Jean-Marie Durand :
« Mon étude est une actrice »

Interview de Maître Jean-Marie Durand, notaire à Villeneuve-Saint-Georges.

Jean-Marie-Durand-240x300Ce n’est plus le notaire dans le cinéma, ni le notaire fait du cinéma, dans ce cas, c’est l’étude qui devient le lieu et l’acteur d’un tournage « en réel » pendant 9 mois, le réalisateur Jean-Marc MANIVET est venu avec son matériel, certes léger, mais bien présent, une caméra, un micro, il s’est glissé dans les bureaux, dans les salles de réunion, pendant les rendez-vous. De toutes ces heures à l’étude est né un documentaire « les minutes de ma vie » diffusé sur ARTE en janvier 2013.

Maître Durand, pourrait avoir lui aussi une tête de réalisateur… Un style Luc Besson, je le rencontre après la première journée des régates de La Classique des Notaires à La Trinité… Alors ce n’est plus Besson mais Kersauson, mais je m’éloigne du sujet, revenons au cœur de notre propos et écoutons ce notaire quadragénaire, barbu et marin, nous commenter cette aventure médiatique.

Pourquoi votre étude de Villeneuve-Saint-Georges est-elle choisie ?

Le point de départ est une discussion entre le réalisateur et une de mes amies.

Il voulait faire un documentaire sur le notariat, son idée première était de suivre une succession de A à Z, de la rédaction du testament au règlement de la succession. Techniquement c’était impossible, il s’est donc résigné à filmer le quotidien d’une étude. La nôtre lui convenait bien, ni parisienne, ni totalement provinciale, de taille moyenne, en quelque sorte assez représentative du notariat. Pendant 9 mois, il est venu seul, tous les jours, il a filmé la vie de l’étude, les rendez-vous avec les clients qui étaient d’accord, nos réunions entre associés, la transformation de l’étude puisque nous sommes arrivés, mon associé et moi, il y a 5 ans dans une étude un peu désuète dont le notaire était sur le départ. Son scénario n’était pas pré-écrit, et il a découvert au jour le jour ce qu’est la vie d’une étude.

Tous les associés étaient d’accord pour jouer le jeu, nous avons dû obtenir l’accord des instances, le CSN et la Chambre de Paris, il fallait que cela soit fait en toute transparence.

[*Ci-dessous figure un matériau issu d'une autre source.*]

(** * XYZgeomag: spherical-harmonic synthesis of the geomagnetic field

    A shallow embedding of [geomag.hpp] (namespace [geomag]): the packed
    coefficient store [ConstModel] with its time-corrected lookups [C] and
    [S], and the streaming synthesizer [GeoMag].

    Conventions of the embedding.
    - [float] is IEEE-754 binary32.  Its values are [spec_float] and every
      operation is the correctly rounded (nearest, ties to even) operation of
      [SpecFloat] at precision 24 and maximal exponent 128, one rounding per
      C++ operator, in the order the C++ expression grammar fixes.  There is
      one NaN: payloads and the sign of a NaN are not represented.
    - [int] is [Z]; every integer [GeoMag] computes, the index formula of
      its lookups included, lies between 0 and 156
      ([int_expressions_small]), so no wrap-around is modelled.  Overflow
      in a call of [C] or [S] on other integers is not modelled: what is
      stated of the two lookups is stated for pairs inside these bounds.
      The integer division of the index formula is the truncating
      [Z.quot].
    - A C array [float a[NUMCOF]] is a [list] of length [NUMCOF]
      ([wf_model]); reading outside the array has no defined behaviour and
      is the [None] of the [option] monad, which the loops propagate. *)

From Stdlib Require Import ZArith List Lia ZifyBool Bool.
From Stdlib Require Import Floats.SpecFloat.
Import ListNotations.
Local Open Scope Z_scope.

(** ** Single-precision arithmetic *)

Module F32.

Definition prec : Z := 24.
Definition emax : Z := 128.

Definition t : Type := spec_float.

Definition add : t -> t -> t := SFadd prec emax.
Definition sub : t -> t -> t := SFsub prec emax.
Definition mul : t -> t -> t := SFmul prec emax.
Definition div : t -> t -> t := SFdiv prec emax.
Definition sqrtf : t -> t := SFsqrt prec emax.
Definition neg : t -> t := SFopp.

(** The conversion [(float)k] of an [int]. *)
Definition of_int (k : Z) : t := binary_normalize prec emax k 0 false.

(** The literals of the program. *)
Definition zero : t := S754_zero false.                      (* 0      *)
Definition one : t := S754_finite false 8388608 (-23).       (* 1.0f   *)
Definition half : t := S754_finite false 8388608 (-24).      (* 0.5f   *)
Definition nano : t := S754_finite false 9007199 (-53).      (* 1.0E-9f *)

(** Values of the format: the canonical finite ones, zeros, infinities
    and the NaN. *)
Definition valid (x : t) : bool := valid_binary prec emax x.

Definition is_finite (x : t) : bool :=
  match x with
  | S754_zero _ | S754_finite _ _ _ => true
  | S754_infinity _ | S754_nan => false
  end.

Definition is_neg_zero (x : t) : bool :=
  match x with
  | S754_zero true => true
  | _ => false
  end.

Definition is_zero (x : t) : bool :=
  match x with
  | S754_zero _ => true
  | _ => false
  end.

(** The sign bit of a zero or of a finite value. *)
Definition sign (x : t) : bool :=
  match x with
  | S754_zero s | S754_infinity s | S754_finite s _ _ => s
  | S754_nan => false
  end.

(** Equal, or two zeros whatever their signs: what [==] tests on values
    that are not NaN. *)
Definition sim (x y : t) : Prop :=
  x = y \/ (is_zero x = true /\ is_zero y = true).

(** The least exponent of the format, that of the subnormal numbers. *)
Definition emin : Z := SpecFloat.emin prec emax.

(** A finite value that is a multiple of the least subnormal number, as
    every result of a rounded operation is. *)
Definition above_emin (x : t) : Prop :=
  match x with
  | S754_finite _ _ e => emin <= e
  | _ => True
  end.

End F32.

Declare Scope f32_scope.
Delimit Scope f32_scope with f32.
Infix "+." := F32.add (at level 50, left associativity) : f32_scope.
Infix "-." := F32.sub (at level 50, left associativity) : f32_scope.
Infix "*." := F32.mul (at level 40, left associativity) : f32_scope.
Infix "/." := F32.div (at level 40, left associativity) : f32_scope.
Notation "-. x" := (F32.neg x) (at level 35, right associativity) : f32_scope.
Notation "# k" := (F32.of_int k) (at level 30, format "# k") : f32_scope.
Local Open Scope f32_scope.

(** ** The [option] monad of array reads *)

Definition bind {A B : Type} (x : option A) (k : A -> option B) : option B :=
  match x with
  | Some a => k a
  | None => None
  end.

Notation "x <- e ;; k" := (bind e (fun x => k))
  (at level 61, e at next level, right associativity).

(** ** The coefficient store *)

Definition NMAX : Z := 12.
Definition NUMCOF : Z := ((NMAX + 1) * (NMAX + 2)) ÷ 2.

Record ConstModel : Type := {
  epoch : F32.t;
  Main_Field_Coeff_C : list F32.t;
  Main_Field_Coeff_S : list F32.t;
  Secular_Var_Coeff_C : list F32.t;
  Secular_Var_Coeff_S : list F32.t
}.

(** The declared array bounds of the struct. *)
Definition wf_model (WMM : ConstModel) : Prop :=
  length (Main_Field_Coeff_C WMM) = Z.to_nat NUMCOF /\
  length (Main_Field_Coeff_S WMM) = Z.to_nat NUMCOF /\
  length (Secular_Var_Coeff_C WMM) = Z.to_nat NUMCOF /\
  length (Secular_Var_Coeff_S WMM) = Z.to_nat NUMCOF.

(** [a[i]]: defined inside the array only. *)
Definition read (a : list F32.t) (i : Z) : option F32.t :=
  if i <? 0 then None else nth_error a (Z.to_nat i).

Module ConstModel.

(** [int index= (m*(2*NMAX-m+1))/2+n;] *)
Definition index (n m : Z) : Z := (m * (2 * NMAX - m + 1)) ÷ 2 + n.

(** [ConstModel::C] and [ConstModel::S].  With [PROGMEM] defined the same
  two entries are fetched through [pgm_read_float_near] and combined by
  the same expression, so one definition covers both builds. *)
Definition C (WMM : ConstModel) (n m : Z) (dyear : F32.t) : option F32.t :=
let index := index n m in
mf <- read (Main_Field_Coeff_C WMM) index ;;
sv <- read (Secular_Var_Coeff_C WMM) index ;;
Some (mf +. (dyear -. epoch WMM) *. sv).

Definition S (WMM : ConstModel) (n m : Z) (dyear : F32.t) : option F32.t :=
let index := index n m in
mf <- read (Main_Field_Coeff_S WMM) index ;;
sv <- read (Secular_Var_Coeff_S WMM) index ;;
Some (mf +. (dyear -. epoch WMM) *. sv).

End ConstModel.

(** ** The synthesizer *)

Definition EARTH_R : F32.t := #6371200.

Record Vector : Type := { x : F32.t; y : F32.t; z : F32.t }.

(** The position-dependent factors computed before the loops. *)
Record Geom : Type := { a : F32.t; b : F32.t; f : F32.t; g : F32.t }.

Definition geometry (position_itrs : Vector) : Geom :=
  let x := x position_itrs in
  let y := y position_itrs in
  let z := z position_itrs in
  let rsqrd := x *. x +. y *. y +. z *. z in
  let temp := EARTH_R /. rsqrd in
  {| a := x *. temp; b := y *. temp; f := z *. temp; g := EARTH_R *. temp |}.

(** The scalars the loops update in place. *)
Record Regs : Type := {
  Vtop : F32.t; Wtop : F32.t;
  Vprev : F32.t; Wprev : F32.t;
  Vnm : F32.t; Wnm : F32.t;
  px : F32.t; py : F32.t; pz : F32.t
}.

Definition initial (position_itrs : Vector) : Regs :=
  let x := x position_itrs in
  let y := y position_itrs in
  let z := z position_itrs in
  let rsqrd := x *. x +. y *. y +. z *. z in
  let Vtop := EARTH_R /. F32.sqrtf rsqrd in
  let Wtop := F32.zero in
  {| Vtop := Vtop; Wtop := Wtop; Vprev := F32.zero; Wprev := F32.zero;
     Vnm := Vtop; Wnm := Wtop;
     px := F32.zero; py := F32.zero; pz := F32.zero |}.

(** Lines 118-137: the in-place update of the V and W scalars. *)
Definition recurrence (G : Geom) (n m : Z) (s : Regs) : Regs :=
  if n =? m then
    if negb (m =? 0) then
      let temp := Vtop s in
      let Vtop' := #(2 * m - 1) *. (a G *. Vtop s -. b G *. Wtop s) in
      let Wtop' := #(2 * m - 1) *. (a G *. Wtop s +. b G *. temp) in
      {| Vtop := Vtop'; Wtop := Wtop'; Vprev := F32.zero; Wprev := F32.zero;
         Vnm := Vtop'; Wnm := Wtop';
         px := px s; py := py s; pz := pz s |}
    else s
  else
    let temp := Vnm s in
    let invs_temp := F32.one /. #(n - m) in
    let Vnm' := (#(2 * n - 1) *. f G *. Vnm s -. #(n + m - 1) *. g G *. Vprev s) *. invs_temp in
    let Vprev' := temp in
    let temp := Wnm s in
    let Wnm' := (#(2 * n - 1) *. f G *. Wnm s -. #(n + m - 1) *. g G *. Wprev s) *. invs_temp in
    let Wprev' := temp in
    {| Vtop := Vtop s; Wtop := Wtop s; Vprev := Vprev'; Wprev := Wprev';
       Vnm := Vnm'; Wnm := Wnm';
       px := px s; py := py s; pz := pz s |}.

(** The guards of the four [if] statements of lines 138-152. *)
Definition raise_guard (n m : Z) : bool := (m <? NMAX) && (n >=? m + 2).
Definition lower_guard (n m : Z) : bool := (n >=? 2) && (m >=? 2).
Definition order1_guard (n m : Z) : bool := (m =? 1) && (n >=? 2).
Definition vertical_guard (n m : Z) : bool := (n >=? 2) && (n >? m).

Definition set_pxy (s : Regs) (px' py' : F32.t) : Regs :=
  {| Vtop := Vtop s; Wtop := Wtop s; Vprev := Vprev s; Wprev := Wprev s;
     Vnm := Vnm s; Wnm := Wnm s; px := px'; py := py'; pz := pz s |}.

Definition set_pz (s : Regs) (pz' : F32.t) : Regs :=
  {| Vtop := Vtop s; Wtop := Wtop s; Vprev := Vprev s; Wprev := Wprev s;
     Vnm := Vnm s; Wnm := Wnm s; px := px s; py := py s; pz := pz' |}.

Tout était totalement réel, il n’y a eu aucun « trucage », et si au début, j’étais un peu gêné par la caméra et le micro, cette impression est vite passée, le réalisateur était très discret et j’ai fini par oublier sa présence. Je n’ai jamais eu l’impression de modifier ma façon de faire ou d’être. Les clients qui avaient donné leur accord ont été positifs et que cela soit pour les ventes ou pour les rendez vous de succession, il n’y pas eu de souci lié à ce tournage.

Jean-Marc MANIVET voulait montrer la vie d’une étude moyenne et sans l’avoir prévu, il a filmé la transition entre le notaire qui part à la retraite et l’arrivée des jeunes, les travaux physiques qui métamorphosent l’étude, le changement dans le management et la manière de travailler. Lui-même se plonge dans le notariat, pose les bonnes questions et devient presque « clerc » à son tour…

La seule difficulté rencontrée est inhérente à mon mauvais caractère, parfois je suis exaspéré par la présence de la caméra, et je rêve alors de le mettre dehors.
Ce réalisateur est honnête et s’il a des préconçus au départ, il n’a rien à démontrer, il veut juste rentrer dans une étude, il pense que cela peut intéresser le grand public, au départ c’était pour montrer le déroulement de la succession, de la rédaction du testament à son règlement, mais devant cette impossibilité, il s’est laissé porter au fil des jours.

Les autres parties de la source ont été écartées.